Description of the task:
In the entries below, count the lines that hold the string "numbers" and state only that count.

** Provided entries follows **

(* ===== verification/FloatExact.v ===== *)
(** * Exact results of the rounded arithmetic

    What rounding to nearest gives when the result is representable, and how
    far it can be from the exact value when it is not: a result keeps the
    leading bits of the exact value or adds one unit to them.  From this follow
    the range of the integer a rounded quotient is truncated to, and that the
    operations of [GoFloat] compute sums, differences, products, comparisons
    and floors of whole numbers exactly. *)

From Stdlib Require Import ZArith Lia SpecFloat.
From stdpp Require Import base decidable option numbers.
From S2P Require Import GoFloat.

Local Open Scope Z_scope.

(** ** Digits *)

Lemma digits2_log2 m : Zpos (digits2_pos m) = Z.log2 (Zpos m) + 1.
Proof.
  induction m as [m IH | m IH |]; simpl digits2_pos; [| | done]; rewrite Pos2Z.inj_succ, IH.
  - rewrite (Pos2Z.inj_xI m), Z.log2_succ_double; lia.
  - rewrite (Pos2Z.inj_xO m), Z.log2_double; lia.
Qed.

Lemma digits2_bounds m k :
  Zpos (digits2_pos m) = k <-> 2 ^ (k - 1) <= Zpos m < 2 ^ k /\ 0 < k.
Proof.
  rewrite digits2_log2. pose proof (Z.log2_nonneg (Zpos m)). split.
  - intros <-. pose proof (Z.log2_spec (Zpos m) ltac:(lia)) as Hs. rewrite Z.add_simpl_r. lia.
  - intros [Hb Hk]. rewrite (Z.log2_unique (Zpos m) (k - 1)); [lia | lia |].
    by replace (Z.succ (k - 1)) with k by lia.
Qed.

Lemma digits2_le m k : 0 <= k -> Zpos (digits2_pos m) <= k <-> Zpos m < 2 ^ k.
Proof.
  intros Hk. rewrite digits2_log2. pose proof (Z.log2_lt_pow2 (Zpos m) k ltac:(lia)). lia.
Qed.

** End of Provided entries **

Result:
2